2) Hp eradication therapy can subside gastric mucosal inflammation, delay the progression of precancerous lesions, and prevent ulcer development. In a 7.5-year prospective randomized controlled study conducted in Fujian, China, Hp eradication in Hp carriers without precancerous lesions was found to significantly reduce the incidence of gastric cancer.
Another field intervention study in a high gastric cancer prevalence area in Shandong province confirmed that Hp eradication could treat chronic active gastritis and delay the progression of established atrophy and intestinalization. approximately 14-21% of Hp-infected FD patients can develop peptic ulcers, with ulcer-like FD having the highest risk of developing ulcers, and Hp eradication can also prevent the development of peptic ulcers.
Treatment strategy for patients with dyspepsia
If a patient has symptoms of dyspepsia, it is called “uninvestigated dyspepsia” before any examination. When these patients present with so-called “alarm symptoms” such as dysphagia, anemia, dark stools, unexplained weight loss, persistent vomiting, jaundice, and upper abdominal masses; or when the patient is older than 50 years old and has recently developed dyspeptic symptoms or persistent abdominal pain, it is usually important to consider The possibility of organic disease should be considered, and a detailed examination, including endoscopy, should be performed to determine whether a tumor is present.

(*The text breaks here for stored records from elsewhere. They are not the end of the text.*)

(* ===== verification/CommandTheorems.v ===== *)
(** * The command: which controllers run, and which provider

    Which controllers a value of [--controllers] starts, compared with the library
    alone, and what [cloudInitializer] returns for the Talos provider. *)

From S2P Require Import Prelude GoNet GoStrings NetIP Kube Csr CsrRun TalosClient TalosSession Provider CloudSetup CloudSetupTheorems Command.

Local Open Scope go_scope.

(** What [--help] says of [--controllers]: '*' enables all on-by-default controllers,
    'foo' enables the controller named 'foo', '-foo' disables it. *)
Record EnabledLaws (enabled : string → gset string → list string → bool) : Prop := {
  enabled_named : ∀ name off cs, name ∈ cs → ("-" +:+ name) ∉ cs → enabled name off cs = true;
  enabled_refused : ∀ name off cs, name ∉ cs → ("-" +:+ name) ∈ cs → enabled name off cs = false;
  enabled_star : ∀ name off cs, name ∉ cs → ("-" +:+ name) ∉ cs →
    enabled name off cs = bool_decide ("*" ∈ cs) && bool_decide (name ∉ off) }.

Section enabled.
Context (enabled : string → gset string → list string → bool) (Hen : EnabledLaws enabled).

(** A controller that is off by default runs when it is named, unless it is refused by
    name too. *)
Lemma enabled_off name off cs :
  name ∈ off → ¬ (name ∈ cs ∧ ("-" +:+ name) ∈ cs) → enabled name off cs = bool_decide (name ∈ cs).
Proof using Hen.
  intros Hoff Hboth. case_bool_decide as Hn; [apply (enabled_named _ Hen); tauto|].
  destruct (decide (("-" +:+ name) ∈ cs)) as [Hm|Hm]; [by apply (enabled_refused _ Hen)|].
  rewrite (enabled_star _ Hen) by done. rewrite (bool_decide_eq_false_2 (name ∉ off)) by tauto.
  apply andb_false_r.
Qed.

(** Only whether the controller itself is off matters. *)
Lemma enabled_ext name off off' cs :
  (name ∈ off ↔ name ∈ off') → ¬ (name ∈ cs ∧ ("-" +:+ name) ∈ cs) →
  enabled name off cs = enabled name off' cs.
Proof using Hen.
  intros Hoff Hboth.
  destruct (decide (name ∈ cs)) as [Hn|Hn].
  { rewrite !(enabled_named _ Hen) by tauto. done. }
  destruct (decide (("-" +:+ name) ∈ cs)) as [Hm|Hm].
  { rewrite !(enabled_refused _ Hen) by done. done. }
  rewrite !(enabled_star _ Hen) by done. f_equal. apply bool_decide_ext. tauto.
Qed.
End enabled.

(** The visit sets [--cloud-provider] when the command has that flag, and nothing
    else. *)
Lemma visit_flags_accepted L flags c :
  flag_Set L "cloud-provider" ProviderName = None →
  ∃ values, visit_flags L flags c =
    Some (mkCommand (controllerInitializers c) (controllerAliases c) (disabledByDefault c) (flagSets c) values) ∧
    (∀ name, values !! name =
       if decide (name = "cloud-provider" ∧ name ∈ flags) then Some ProviderName else flagValues c !! name).
Proof.
  intros Hset. revert c. induction flags as [|f flags IH]; intros c; cbn [visit_flags].
  - exists (flagValues c). destruct c. split; [done|]. intros name.
    rewrite decide_False by set_solver. done.
  - destruct (decide (f = "cloud-provider")) as [->|Hf].
    + rewrite Hset. destruct (IH (set_flag "cloud-provider" ProviderName c)) as (values & -> & Hv).
      exists values. split; [done|]. intros name. rewrite Hv. cbn [set_flag flagValues].
      destruct (decide (name = "cloud-provider")) as [->|Hn].
      * rewrite (decide_True (P := _ ∧ _ ∈ _ :: _)) by (split; [done|left]).
        case_decide; [done|]. by rewrite lookup_insert_eq.
      * rewrite lookup_insert_ne by done. rewrite !decide_False by tauto. done.
    + destruct (IH c) as (values & -> & Hv). exists values. split; [done|]. intros name. rewrite Hv.
      apply decide_ext. set_solver.
Qed.

(** The names of [pkg/names] are distinct. *)
Lemma controller_names_distinct : NoDup controller_names.
Proof. apply (bool_decide_unpack (NoDup controller_names)). vm_compute. exact I. Qed.

(** The names that are off by default. *)
Definition opt_in : list string :=
  [NodeLifecycleController; NodeIpamController; CertificateSigningRequestApprovingController].

(** C37. The command runs with the library's controllers and the two of this program,
    the certificate controller under the service account of the environment; its
    aliases stand for them, and [--cloud-provider] is set to talos when the command
    has that flag.  Take a value of [--controllers], a list of controller names with
    '*' and '-name', and a controller the list does not both name and refuse: the node
    IPAM and the certificate controller run exactly when the list names them (so not
    for '*', and not for '*,-node-ipam-controller'); every other controller of the
    library runs exactly when it would without this program.  The third name that
    is taken off the default, node-lifecycle-controller, starts nothing unless the
    library has a controller of that name: cloud-node-lifecycle-controller, the name
    the library gives its life cycle controller, stays on by default. *)
Theorem controllers_started (H : Host) (L : Library) (enabled : string → gset string → list string → bool) :
  EnabledLaws enabled →
  NewCloudControllerManagerOptions L = None → flag_Set L "cloud-provider" ProviderName = None →
  ∃ cmd, main H L = (cli_Run L cmd, Some cmd) ∧
    (∀ name, controllerInitializers cmd !! name =
       if decide (name = NodeIpamController) then Some (mkInitFunc "node-controller" startNodeIpamControllerWrapper_of)
       else if decide (name = CertificateSigningRequestApprovingController)
            then Some (mkInitFunc (serviceAccountName H) startNodeCSRApprovalControllerWrapper_of)
       else DefaultInitFuncConstructors L !! name) ∧
    controllerAliases cmd !! "nodeipam" = Some NodeIpamController ∧
    controllerAliases cmd !! "node-csr-approval" = Some CertificateSigningRequestApprovingController ∧
    ("cloud-provider" ∈ command_flags L (registered H L) → flagValues cmd !! "cloud-provider" = Some "talos") ∧
    (∀ name cs, name ∈ opt_in → ¬ (name ∈ cs ∧ ("-" +:+ name) ∈ cs) →
       enabled name (disabledByDefault cmd) cs = bool_decide (name ∈ cs)) ∧
    (∀ name cs, name ∉ opt_in → ¬ (name ∈ cs ∧ ("-" +:+ name) ∈ cs) →
       enabled name (disabledByDefault cmd) cs = enabled name (ControllersDisabledByDefault L) cs) ∧
    ("cloud-node-lifecycle-controller" ∉ ControllersDisabledByDefault L →
       enabled "cloud-node-lifecycle-controller" (disabledByDefault cmd) ["*"] = true).
Proof.
  intros Hen Hopt Hset.
  destruct (visit_flags_accepted L (command_flags L (registered H L)) (registered H L) Hset) as (values & Hvisit & Hv).
  eexists. unfold main. rewrite Hopt, Hvisit. split; [done|].
  cbn [controllerInitializers controllerAliases disabledByDefault flagValues registered].
  split_and!.
  - intros name. unfold registered. cbn [controllerInitializers].
    case_decide as Hi; [subst name; by rewrite lookup_insert_ne, lookup_insert_eq|].
    case_decide as Hc; [subst name; by rewrite lookup_insert_eq|].
    by rewrite !lookup_insert_ne by congruence.
  - unfold registered. cbn [controllerAliases]. by rewrite lookup_insert_ne, lookup_insert_eq.
  - unfold registered. cbn [controllerAliases]. by rewrite lookup_insert_eq.
  - intros Hf. by rewrite Hv, decide_True.
  - intros name cs Hname. apply enabled_off; [done|]. unfold opt_in in Hname. set_solver.
  - intros name cs Hname. apply enabled_ext; [done|]. unfold opt_in in Hname. set_solver.
  - intros Hoff. rewrite (enabled_star _ Hen) by (intros [?|?%elem_of_nil]%elem_of_cons; done).
    apply andb_true_intro. split; apply bool_decide_eq_true_2; [left|].
    rewrite !elem_of_union, !elem_of_singleton. intros [?|[?|[?|?]]]; done.
Qed.

Definition demo_enabled (name : string) (off : gset string) (cs : list string) : bool :=
  if decide (name ∈ cs) then true
  else if decide (("-" +:+ name) ∈ cs) then false
  else bool_decide ("*" ∈ cs) && bool_decide (name ∉ off).

Lemma demo_enabled_laws : EnabledLaws demo_enabled.
Proof.
  split; intros name off cs H1 H2; unfold demo_enabled.
  - by rewrite decide_True.
  - by rewrite decide_False, decide_True by done.
  - by rewrite !decide_False by done.
Qed.

(** The library's controllers as the documentation lists them. *)
Definition demo_library : Library :=
  mkLibrary None
    (list_to_map [("cloud-node-controller", mkInitFunc "node-controller" (FromLibrary 0));
                  ("cloud-node-lifecycle-controller", mkInitFunc "node-controller" (FromLibrary 1));
                  ("service-lb-controller", mkInitFunc "service-controller" (FromLibrary 2));
                  ("node-route-controller", mkInitFunc "route-controller" (FromLibrary 3))])
    (list_to_map [("cloud-node", "cloud-node-controller"); ("cloud-node-lifecycle", "cloud-node-lifecycle-controller")])
    ∅ (λ _, ["bind-address"; "cloud-provider"]) (λ _ _, None) (λ _, 0%Z).

(** With the default value of [--controllers] the life cycle controller runs, and the
    node IPAM controller does not. *)
Lemma controllers_started_witness :
  ∃ cmd, main demo_host demo_library = (0%Z, Some cmd) ∧
    demo_enabled "cloud-node-lifecycle-controller" (disabledByDefault cmd) ["*"] = true ∧
    demo_enabled NodeIpamController (disabledByDefault cmd) ["*"] = false ∧
    demo_enabled NodeIpamController (disabledByDefault cmd) ["*"; NodeIpamController] = true ∧
    demo_enabled NodeIpamController (disabledByDefault cmd) ["*"; "-node-ipam-controller"] = false.
Proof.
  destruct (controllers_started demo_host demo_library demo_enabled demo_enabled_laws eq_refl eq_refl)
    as (cmd & Hmain & _ & _ & _ & _ & Hopt & _ & Hlife).
  exists cmd. split; [exact Hmain|]. split; [apply Hlife, not_elem_of_empty|].
  split.
  - rewrite Hopt; [reflexivity|unfold opt_in; set_solver|]. intros [[?|?%elem_of_nil]%elem_of_cons _]; done.
  - split; (rewrite Hopt; [reflexivity|unfold opt_in; set_solver|]).
    + intros [_ [?|[?|?%elem_of_nil]%elem_of_cons]%elem_of_cons]; done.
    + intros [[?|[?|?%elem_of_nil]%elem_of_cons]%elem_of_cons _]; done.
Defined.

(** ** The provider *)

(** The Talos provider: with a configuration file that can be read, or none,
    [cloudInitializer] returns the provider its factory makes; when the factory fails
    the process ends with exit code 1.  Untagged clusters make no difference.  Without
    a provider name the process ends with exit code 1. *)
Theorem cloud_initializer_result
    (Init : registry → string → string → GoM Process (option nat)) (ReadFile : string → option string)
    (H : Host) (others : registry) (config : CloudProviderConfig) (reader : option string) (p : Process) :
  RegistryLaws Init ReadFile →
  (CloudConfigFile config = "" ∧ reader = None ∨
   CloudConfigFile config ≠ "" ∧ reader = ReadFile (CloudConfigFile config) ∧ reader ≠ None) →
  (Name config = ProviderName →
   match factory H reader p with
   | (Ok a, p') => cloudInitializer Init H others config p = (Ok a, p')
   | (_, p') => cloudInitializer Init H others config p = (Panic, set_exited 1 p')
   end) ∧
  (Name config = "" → cloudInitializer Init H others config p = (Panic, set_exited 1 p)).
Proof.
  intros [Hno Hreg] Hfile. unfold cloudInitializer, gcatch, gbind. split; intros ->.
  - pose proof (Hreg (RegisterCloudProvider H others) ProviderName (factory H) (CloudConfigFile config) reader p) as Hf.
    unfold RegisterCloudProvider in *. rewrite lookup_insert_eq in Hf.
    specialize (Hf ltac:(done) ltac:(done) Hfile).
    pose proof (provider_factory_total H reader p) as Htot.
    destruct (factory H reader p) as [[a|e|] p']; [by rewrite Hf|by destruct Hf as [? ->]|done].
  - by rewrite Hno.
Qed.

The “test-and-treat” strategy for Hp in patients with “uninvestigated dyspepsia” has been proposed in Europe and the United States. In patients with dyspepsia without alarm symptoms and aged < 50 years, a validated non-invasive Hp test (urea breath test or fecal Hp antigen test) is used to detect the presence of Hp infection and to eradicate it in positive patients. Endoscopy should be performed when a patient's symptoms do not resolve after 4-8 weeks of Hp eradication therapy, or if symptoms reappear after remission or if alarm symptoms develop.
A randomized controlled study in the United Kingdom of 10,537 respondents with a 2-year follow-up period showed that Hp eradication in patients with dyspepsia infected with Hp according to the “detection and treatment strategy” significantly improved their symptoms (p=0.021). In areas with a high prevalence of gastric cancer, it is best to perform endoscopy to exclude tumors before performing Hp eradication therapy in patients who test positive for Hp, otherwise there is a risk of underdiagnosis of gastric cancer patients.